Court File and Parties
CITATION: R. v. O'Donnell, 2010 ONCA 572
DATE: 20100902
DOCKET: C51699
COURT OF APPEAL FOR ONTARIO
Blair, MacFarland, and Watt JJ.A.
BETWEEN
Her Majesty The Queen and the Mental Health Centre Penetanguishene
Respondents
and
Frederick O’Donnell
Appellant
Counsel:
Frederick O’Donnell in person and Jill R. Presser as Amicus Curiae
Janice Blackburn for the Mental Health Centre Penetanguishene
Holly Loubert, for the respondent
Heard: September 1, 2010
On appeal from the disposition of the Ontario Review Board dated February 3, 2010, with reason delivered on March 3, 2010.
APPEAL BOOK ENDORSEMENT
[1] In our view the Board’s decision was not unreasonable and was amply supported on the record. Nor do we see any error in law.
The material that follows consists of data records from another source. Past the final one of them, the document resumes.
(** C8: one malformed record makes [load_cache] raise, and then [main]
    stops before it generates for any length. *)
Theorem malformed_cache_stops_everything file_lines line :
  line ∈ file_lines →
  malformed json_loads Program_parse Example_from_line line →
  load_cache json_loads Program_parse Example_from_line file_lines = None
  ∧ main_corpus is_same gen_programs num_train num_test max_train_len num_workers
      json_loads Program_parse Example_from_line (Some file_lines) = ([], None).
Proof.
  intros Hin Hbad.
  assert (Hload : load_cache json_loads Program_parse Example_from_line file_lines = None).
  { unfold load_cache, malformed in *.
    destruct (mapM json_loads file_lines) as [lines|] eqn:Hlines; simpl; [|done].
    apply mapM_Some_1 in Hlines.
    apply list_elem_of_lookup in Hin as (n & Hn).
    destruct (Forall2_lookup_l _ _ _ _ _ Hlines Hn) as (j & Hj & Hparse).
    rewrite Hparse in Hbad.
    eapply load_cache_loop_malformed; [|exact Hbad]. by eapply list_elem_of_lookup_2. }
  split; [done|]. unfold main_corpus. by rewrite Hload.
Qed.
End Resume.

Lemma toy_gen_programs_length l n p :
  p ∈ dict_keys (toy_gen_programs l n) → Z.of_nat (len p) = l.
Proof.
  unfold toy_gen_programs. case_decide as Hl; simpl.
  - intros [->|[->|Hnil]%elem_of_cons]%elem_of_cons; [by subst l..|].
    by apply elem_of_nil in Hnil.
  - intros Hnil. by apply elem_of_nil in Hnil.
Qed.

Lemma resume_keeps_cached_lengths_witness :
  ∃ final,
    main_corpus same_last toy_gen_programs 5 5 2 2
      toy_json_loads toy_program_parse toy_examples (Some one_line_cache)
      = (seqZ (Z.of_nat 1 + 1) (2 - Z.of_nat 1), Some final)
    ∧ (∀ p ex, dict_get p [(head_program, [7%nat])] = Some ex → dict_get p final = Some ex)
    ∧ (∀ p, (len p ≤ 1)%nat → dict_get p final = dict_get p [(head_program, [7%nat])]).
Proof.
  apply (resume_keeps_cached_lengths same_last toy_gen_programs 5 5 2 2
           toy_json_loads toy_program_parse toy_examples).
  - lia.
  - apply toy_gen_programs_length.
  - vm_compute. reflexivity.
  - vm_compute. reflexivity.
Defined.

Example resume_run :
  main_corpus same_last toy_gen_programs 5 5 2 2
    toy_json_loads toy_program_parse toy_examples (Some one_line_cache)
  = ([2], Some ((head_program, [7%nat]) :: maximum_batch)).
Proof. vm_compute. reflexivity. Qed.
[2] First, we do not accept that this is a “treatment impasse” situation, as Mr. O’Donnell, happily, is reported to be making some progress, and his current treatment program involving Lupron is still very much a work in progress, but showing positive results. Given his characteristic ambivalence, any more concrete treatment plan would be difficult to devise at this stage.
[3] Secondly, the Board did not fail in its duty of inquiry, in our view. There was ample evidence to support its conclusion that Mr. O’Donnell was not yet ready for transfer to a medium security facility, and the Board did not rely on the administrator’s letter from the Centre for Addiction and Mental Health (CAMH) and Ontario Shores as dispositive in that regard, but rather relied on the record as a whole.
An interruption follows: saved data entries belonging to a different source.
(** * The tiered scene extractor of [natural_language_processor.py]

    A shallow embedding of [NaturalLanguageProcessor]: the three tiers
    (remote, local, fallback), the sub-extractors of the local tier and the
    orchestration by nested [try]/[except].

    Conventions of the model.
    - A Python [str] is a [string]; its characters are read as 7-bit ASCII.
      Characters above 127 have no case, are no white space and are no word
      characters, which is not what Python makes of the code points above
      127 (a no-break space is white space, a long s is an s for
      [re.IGNORECASE], [len] counts code points). The functions of the
      program are embedded under this reading; a property that describes
      their result by notions of its own (white space, letter case, length)
      is stated for the texts on which the reading is exact, those that
      satisfy [is_ascii].
    - A Python [int] is a [Z].
    - A statement that may raise is a computation in the [result] monad;
      [try]/[except Exception] is [try_except].
    - Regular expressions are kept as the source writes them, as pattern
      strings. [re_compile] parses the fragment of the [re] syntax that the
      program uses (and a little more), [rmatch] is a backtracking matcher with
      Python's priorities (leftmost, ordered alternation, greedy and lazy
      repetition). Counted repetition, possessive repetition, back references,
      named groups and inline flags are outside the fragment; [re_compile]
      raises on them.
    - The process-wide behaviours that the program does not define are
      variables of the model: [json_loads] (the JSON parser) and [set_order]
      (the iteration order of a [set] of strings, fixed for a process by its
      hash seed). The remote service is the [chat_completions_create] field
      of the client. Logging is left out. *)

From Stdlib Require Import String Ascii List ZArith NArith Lia Bool Arith.
From Stdlib Require Import DecimalString Permutation.
From Stdlib Require DecimalNat DecimalFacts.
Import ListNotations.
Open Scope list_scope.
Open Scope string_scope.
Open Scope nat_scope.

(** ** Exceptions *)

Inductive exn : Type :=
  | JSONDecodeError
  | AttributeError
  | TypeError
  | re_error
  | Exception (msg : string).

Inductive result (A : Type) : Type :=
  | Ok (a : A)
  | Raise (e : exn).

Arguments Ok {A} a.
Arguments Raise {A} e.

Definition bind {A B : Type} (c : result A) (f : A -> result B) : result B :=
  match c with
  | Ok a => f a
  | Raise e => Raise e
  end.

(** [try: c except Exception as e: h e] *)
Definition try_except {A : Type} (c : result A) (h : exn -> result A) : result A :=
  match c with
  | Ok a => Ok a
  | Raise e => h e
  end.

Declare Scope py_scope.
Delimit Scope py_scope with py.
Notation "x <- c ;; k" := (bind c (fun x => k))
  (at level 61, c at next level, right associativity) : py_scope.
Open Scope py_scope.

Fixpoint mapM {A B : Type} (f : A -> result B) (l : list A) : result (list B) :=
  match l with
  | [] => Ok []
  | a :: l' => b <- f a ;; bs <- mapM f l' ;; Ok (b :: bs)
  end.

(** ** Characters and [str] methods *)

Definition dquote : ascii := "034"%char.
Definition newline : ascii := "010"%char.

Definition code (c : ascii) : nat := nat_of_ascii c.

Definition in_range (lo hi c : ascii) : bool :=
  (code lo <=? code c) && (code c <=? code hi).

Definition is_upper (c : ascii) : bool := in_range "A" "Z" c.
Definition is_lower (c : ascii) : bool := in_range "a" "z" c.
Definition is_digit (c : ascii) : bool := in_range "0" "9" c.
Definition is_letter (c : ascii) : bool := is_upper c || is_lower c.

(** [str.isspace] on ASCII: TAB, LF, VT, FF, CR, FS, GS, RS, US and space. *)
Definition is_space (c : ascii) : bool :=
  ((9 <=? code c) && (code c <=? 13)) || ((28 <=? code c) && (code c <=? 32)).

Definition is_word (c : ascii) : bool :=
  is_upper c || is_lower c || is_digit c || Ascii.eqb c "_".

Definition to_lower (c : ascii) : ascii :=
  if is_upper c then ascii_of_nat (code c + 32) else c.

Definition to_upper (c : ascii) : ascii :=
  if is_lower c then ascii_of_nat (code c - 32) else c.

Fixpoint str_map (f : ascii -> ascii) (s : string) : string :=
  match s with
  | EmptyString => EmptyString
  | String c s' => String (f c) (str_map f s')
  end.

Fixpoint str_exists (f : ascii -> bool) (s : string) : bool :=
  match s with
  | EmptyString => false
  | String c s' => f c || str_exists f s'
  end.

Definition is_empty (s : string) : bool :=
  match s with
  | EmptyString => true
  | String _ _ => false
  end.

(** [s.lower()] *)
Definition py_lower (s : string) : string := str_map to_lower s.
[4] Thirdly, the Board did not err in failing to give effect to Mr. O’Donnell’s liberty interests. It expressly considered this issue and concluded, as it was reasonably entitled to do on the evidence, that Mr. O’Donnell’s liberty interests are currently less restricted at Oak Ridge – given the various privileges he enjoys – than would be the case were he transferred to a medium security facility where, because of the risk to others he poses, he would likely be confined to his ward.
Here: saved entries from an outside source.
Lemma update_replaces_child_witness :
  exists el lg,
    createElement (Some (h "span" (Some []) [VText "x"]))
    = Outcome (Some el) lg Normal
    /\ update (Some (h "span" (Some []) [VText "x"]))
              (Some (h "div" (Some [("id", VStr "d")]) [VText "x"])) 1
              (Some (LElem "body" [] []
                           [LText "a";
                            LElem "div" [("id", VStr "d")] [] [LText "x"];
                            LText "z"]))
       = Outcome (Some (LElem "body" [] [] [LText "a"; el; LText "z"]))
                 (lg ++ [EvReplaceChild
                           el (LElem "div" [("id", VStr "d")] [] [LText "x"])])
                 Normal.
Proof.
  apply (update_replaces_child
           (h "span" (Some []) [VText "x"])
           (h "div" (Some [("id", VStr "d")]) [VText "x"]) 1
           (LElem "body" [] []
                  [LText "a"; LElem "div" [("id", VStr "d")] [] [LText "x"];
                   LText "z"])
           (LElem "div" [("id", VStr "d")] [] [LText "x"]));
    reflexivity.
Defined.

(** X9.  When [update] is to remove or replace and the parent has no child
    at the index, the call raises a TypeError and the parent is as before. *)
Theorem update_no_child_at_index (newNode oldNode : jsnode) (index : nat)
    (parent : live) :
  removes_or_replaces newNode oldNode = true ->
  childNodes_of parent !! index = None ->
  final (update newNode oldNode index (Some parent)) = Some parent
  /\ res (update newNode oldNode index (Some parent)) = Throw TypeError.
Proof.
  unfold removes_or_replaces. intros H Hc.
  apply andb_true_iff in H as [Hold H].
  rewrite update_unfold. unfold update_step. rewrite Hold. cbn [negb].
  destruct (node_truthy newNode) eqn:Hnew; cbn [negb orb] in *.
  - destruct newNode as [new|]; [|discriminate].
    destruct oldNode as [old|]; [|discriminate].
    rewrite H. destruct (createElement_node_total new) as [lg Hlg].
    unfold on_object, withCreated, replaceChild_at. cbn [createElement].
    rewrite Hlg. cbn. now rewrite Hc.
  - unfold removeChild_at. now rewrite Hc.
Qed.

Lemma update_no_child_at_index_witness :
  final (update None (Some (VText "a")) 2
                (Some (LElem "p" [] [] [LText "a"; LText "b"])))
  = Some (LElem "p" [] [] [LText "a"; LText "b"])
  /\ res (update None (Some (VText "a")) 2
                 (Some (LElem "p" [] [] [LText "a"; LText "b"])))
     = Throw TypeError.
Proof.
  apply (update_no_child_at_index None (Some (VText "a")) 2
           (LElem "p" [] [] [LText "a"; LText "b"])); reflexivity.
Defined.

(** X10.  Whatever the nodes and the index, [update] changes nothing of
    the node it is given but its list of children: the tag, the attributes
    and the listeners of the parent stay. *)
Theorem update_changes_children_only (newNode oldNode : jsnode) (index : nat)
    (p : live) :
  exists p',
    final (update newNode oldNode index (Some p)) = Some p'
    /\ p' = with_childNodes p (childNodes_of p')
    /\ attributes_of p' = attributes_of p
    /\ listeners_of p' = listeners_of p.
Proof.
  destruct (update_own_children newNode oldNode index p) as [cs' Hcs].
  exists (with_childNodes p cs'). split; [exact Hcs|].
  destruct p; cbn; auto.
Qed.


(** ** Reconciliation reaches the materialized new tree *)

Lemma pairs_ok_spec (R : vnode -> vnode -> bool) (news olds : list vnode) :
  pairs_ok R news olds = true ->
  (forall i n o, news !! i = Some n -> olds !! i = Some o -> R n o = true)
  /\ length olds <= S (length news)
  /\ (forall o, olds !! length news = Some o -> node_truthy (Some o) = true).
Proof.
  revert olds. induction news as [|n news IH]; intros olds H.
  - destruct olds as [|o [|o' olds]]; cbn in H; [| |discriminate].
    + repeat split; [intros i n o Hn; discriminate|cbn; lia|].
      intros o Ho. discriminate.
    + repeat split; [intros i n o' Hn; discriminate|cbn; lia|].
      intros o' [= <-]. exact H.
  - destruct olds as [|o olds]; cbn in H.
    + repeat split; [intros i n' o Hn Ho; discriminate|cbn; lia|].
      intros o Ho. discriminate.
    + apply andb_true_iff in H as [Hno H].
      destruct (IH olds H) as (Hp & Hlen & Hlast).
      repeat split.
      * intros [|i] n' o'; cbn; [now intros [= <-] [= <-]|apply Hp].
      * cbn. lia.
      * exact Hlast.
Qed.

(** A run of steps on the child at [index], each seen through the parent,
    is the run of the steps on that child seen through the parent. *)
Lemma forEach_in_child_run {A : Type} (xs : list A) (f : A -> action)
    (index : nat) (tg : string) (at_ : object) (ls : list (string * value)) :
  forall (cs : list live) (c c' : live) (lg : list event),
    cs !! index = Some c ->
    (forall x X, x ∈ xs ->
       exists X' lg' r, f x (Some X) = Outcome (Some X') lg' r) ->
    forEach xs f (Some c) = Outcome (Some c') lg Normal ->
    forEach xs (fun x => in_child index (f x)) (Some (LElem tg at_ ls cs))
    = Outcome (Some (LElem tg at_ ls (<[index := c']> cs))) lg Normal.
Proof.
  induction xs as [|x xs IH]; intros cs c c' lg Hc Hf Hrun.
  - cbn in Hrun. injection Hrun as <- <-. cbn.
    now rewrite list_insert_id.
  - cbn [forEach] in *.
    destruct (Hf x c) as (X' & lg1 & r & Hx); [constructor|].
    unfold andThen in Hrun. rewrite Hx in Hrun. cbn in Hrun.
    destruct r as [|e]; [|discriminate].
    destruct (forEach xs f (Some X')) as [fin lg2 r2] eqn:Hrest.
    cbn in Hrun. injection Hrun as -> <- ->.
    unfold andThen.
    rewrite (in_child_run index (f x) (LElem tg at_ ls cs) c X' lg1 Normal Hc Hx).
    cbn [res final log with_childNodes childNodes_of].
    rewrite (IH (<[index := X']> cs) X' c' lg2).
    + cbn. now rewrite list_insert_insert_eq.
    + apply list_lookup_insert_eq. now apply lookup_lt_Some in Hc.
    + intros y X Hy. apply Hf. now constructor.
    + exact Hrest.
Qed.

(** The child loop, from position [i] on: the children before [i] are
    the materialized new ones, those from [i] on still the old ones. *)
Lemma children_loop (ty : string) (news olds : list vnode) :
  (forall i n o p',
      news !! i = Some n -> olds !! i = Some o ->
      childNodes_of p' !! i = Some (createElement_result o) ->
      exists lg,
        update (Some n) (Some o) i (Some p')
        = Outcome (Some (with_childNodes p'
                           (<[i := createElement_result n]> (childNodes_of p'))))
                  lg Normal) ->
  length olds <= S (length news) ->
  (forall o, olds !! length news = Some o -> node_truthy (Some o) = true) ->
  forall k i,
    i + k = max (length news) (length olds) ->
    exists lg,
      forEach (seq i k) (fun j => update (news !! j) (olds !! j) j)
              (Some (LElem ty [] []
                           ((createElement_result <$> take i news)
                              ++ (createElement_result <$> drop i olds))))
      = Outcome (Some (LElem ty [] [] (createElement_result <$> news))) lg Normal.
Proof.
  intros Hstep Hlen Hlast. induction k as [|k IH]; intros i Hik.
  - exists []. cbn.
    rewrite take_ge by lia. rewrite drop_ge by lia.
    now rewrite app_nil_r.
  - cbn [seq forEach].
    assert (Hnext : exists lg1,
               update (news !! i) (olds !! i) i
                      (Some (LElem ty [] []
                                   ((createElement_result <$> take i news)
                                      ++ (createElement_result <$> drop i olds))))
               = Outcome
                   (Some (LElem ty [] []
                                ((createElement_result <$> take (S i) news)
                                   ++ (createElement_result <$> drop (S i) olds))))
                   lg1 Normal).
    { destruct (decide (i < length news)) as [Hin|Hin].
      - destruct (lookup_lt_is_Some_2 news i Hin) as [n Hn].
        rewrite Hn, (take_S_r news i n Hn), fmap_app.
        assert (Hlt : length (createElement_result <$> take i news) = i)
          by (rewrite length_fmap, length_take; lia).
        destruct (olds !! i) as [o|] eqn:Ho.
        + rewrite (drop_S olds o i Ho), fmap_cons.
          destruct (Hstep i n o
                      (LElem ty [] []
                             ((createElement_result <$> take i news)
                                ++ createElement_result o
                                     :: (createElement_result <$> drop (S i) olds)))
                      Hn Ho) as [lg1 Hlg1].
          { cbn [childNodes_of]. rewrite lookup_app_r by lia.
            rewrite Hlt, Nat.sub_diag. reflexivity. }
          exists lg1. rewrite Hlg1. cbn [with_childNodes childNodes_of].
          rewrite insert_app_r_alt by lia. rewrite Hlt, Nat.sub_diag. cbn.
          now rewrite <- app_assoc.
        + apply lookup_ge_None in Ho.
          rewrite !drop_ge by lia. cbn [fmap list_fmap]. rewrite !app_nil_r.
          destruct (update_append n None i ty [] []
                      (createElement_result <$> take i news)) as (lg1 & _ & Hlg1);
            [reflexivity|].
          eexists. exact Hlg1.
      - assert (Hi : i = length news) by lia.
        assert (Hol : length olds = S (length news)) by lia.
        destruct (lookup_lt_is_Some_2 olds i) as [o Ho]; [lia|].
        rewrite (lookup_ge_None_2 news i) by lia.
        rewrite Ho, (drop_S olds o i Ho).
        rewrite (drop_ge olds (S i)) by lia.
        rewrite !take_ge by lia. cbn [fmap list_fmap]. rewrite app_nil_r.
        rewrite update_absent_is_removal by (apply Hlast; now rewrite <- Hi).
        eexists. unfold removeChild_at. cbn [childNodes_of].
        assert (Hlt : length (createElement_result <$> news) = i)
          by (rewrite length_fmap; lia).
        rewrite lookup_app_r by lia. rewrite Hlt, Nat.sub_diag. cbn.
        rewrite <- Hlt at 1. now rewrite delete_middle, app_nil_r. }
    destruct Hnext as [lg1 Hlg1].
    destruct (IH (S i)) as [lg2 Hlg2]; [lia|].
    eexists. erewrite andThen_normal by exact Hlg1.
    rewrite Hlg2. reflexivity.
Qed.

Lemma unchanged_text (s : string) (old : vnode) :
  changed (VText s) old = false -> old = VText s.
Proof.
  destruct old as [s'|ty ps cs]; unfold changed, strict_neq, strict_eq; cbn;
    repeat case_bool_decide; cbn; intros Hch; try discriminate; congruence.
Qed.

Lemma unchanged_elem (ty : string) (ps : object) (cs : list vnode) (old : vnode) :
  changed (VElem ty ps cs) old = false ->
  exists ps' cs', old = VElem ty ps' cs'.
Proof.
  destruct old as [s'|ty' ps' cs']; unfold changed, strict_neq, strict_eq; cbn;
    repeat case_bool_decide; cbn; intros Hch; try discriminate;
    exists ps', cs'; congruence.
Qed.

Lemma reconcile_run (new : vnode) :
  forall (old : vnode) (index : nat) (parent : live),
    reconcilable new old = true ->
    childNodes_of parent !! index = Some (createElement_result old) ->
    exists lg,
      update (Some new) (Some old) index (Some parent)
      = Outcome (Some (with_childNodes parent
                         (<[index := createElement_result new]>
                            (childNodes_of parent))))
                lg Normal.
Proof.
  induction new as [s|ty nps news IH] using vnode_ind;
    intros old index parent Hrec Hc.
  - cbn [reconcilable] in Hrec.
    apply andb_true_iff in Hrec as [Hrec _].
    apply andb_true_iff in Hrec as [Hnew Hold].
    destruct (changed (VText s) old) eqn:Hch.
    + destruct (update_replace (VText s) old index parent _ Hold Hnew Hch Hc)
        as [lg Hlg].
      eexists. exact Hlg.
    + apply unchanged_text in Hch as Heq. subst old.
      exists []. rewrite update_unfold. unfold update_step.
      rewrite Hnew, Hch. cbn.
      cbn in Hc. now rewrite list_insert_id, with_childNodes_id.
  - cbn [reconcilable] in Hrec.
    apply andb_true_iff in Hrec as [Hrec Hcase].
    apply andb_true_iff in Hrec as [Hnew Hold].
    destruct (changed (VElem ty nps news) old) eqn:Hch.
    + destruct (update_replace (VElem ty nps news) old index parent _
                  Hold Hnew Hch Hc) as [lg Hlg].
      eexists. exact Hlg.
    + destruct (unchanged_elem ty nps news old Hch) as (ops & olds & ->).
      cbn [orb] in Hcase.
      apply andb_true_iff in Hcase as [Hcase Hpairs].
      apply andb_true_iff in Hcase as [Hcase Hops].
      apply andb_true_iff in Hcase as [Hty Hnps].
      apply bool_decide_eq_true in Hnps, Hops. subst nps ops.
      destruct (pairs_ok_spec _ news olds Hpairs) as (Hp & Hlen & Hlast).
      destruct parent as [d|tg at_ ls cs]; [discriminate|].
      cbn [childNodes_of createElement_result set_attrs add_listeners
             Object_keys fmap list_fmap fold_left with_childNodes] in *.
      change (map createElement_result olds)
        with (createElement_result <$> olds) in Hc.
      change (map createElement_result news)
        with (createElement_result <$> news).
      destruct (children_loop ty news olds) with
        (k := max (length news) (length olds)) (i := 0) as [lg Hlg];
        [|exact Hlen|exact Hlast|reflexivity|].
      { intros i n o p' Hn Ho Hp'. rewrite Forall_forall in IH.
        apply IH; [|now apply (Hp i)|exact Hp'].
        apply list_elem_of_lookup. eauto. }
      rewrite take_0, drop_0 in Hlg. cbn [fmap list_fmap app] in Hlg.
      exists lg. rewrite update_unfold. unfold update_step.
      cbn [node_truthy negb]. rewrite Hch. cbn [node_type]. rewrite Hty.
      erewrite andThen_normal.
      2:{ eapply in_child_run; [exact Hc|reflexivity]. }
      cbn [final log res app with_childNodes childNodes_of].
      rewrite list_insert_id by exact Hc.
      rewrite (forEach_in_child_run
                 (seq 0 (max (length news) (length olds)))
                 (fun j => update (news !! j) (olds !! j) j)
                 index tg at_ ls cs
                 (LElem ty [] [] (createElement_result <$> olds))
                 (LElem ty [] [] (createElement_result <$> news))
                 lg Hc); [reflexivity| |exact Hlg].
      intros i X _.
      destruct (update_own_children (news !! i) (olds !! i) i X) as [cs' Hcs'].
      destruct (update (news !! i) (olds !! i) i (Some X)) as [fin lg' r].
      cbn in Hcs'. subst fin. eauto.
Qed.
[5] Finally, although there may be something to be said for obtaining a more recent and up-to-date formal assessment done in a maximum security environment, we cannot say that the Board’s decision not to order an independent assessment in a medium security institution was unreasonable, given their view that it was unnecessary, on the evidence, and, particularly, that the risk such an exercise would create for other vulnerable patients in such an institution was too great.
[6] Mr. O’Donnell asked that his mother, grandmother and uncle be removed from his no-contact list. They have provided revocable consents that he may contact them. We think it best to leave this up to the family members. As the Board noted, the family members were not canvassed about this deletion, and the evidence was that the no-contact provision is in place to assist family members and other victims and that the provision does not interfere with his treatment.
[7] Accordingly, the appeal is dismissed.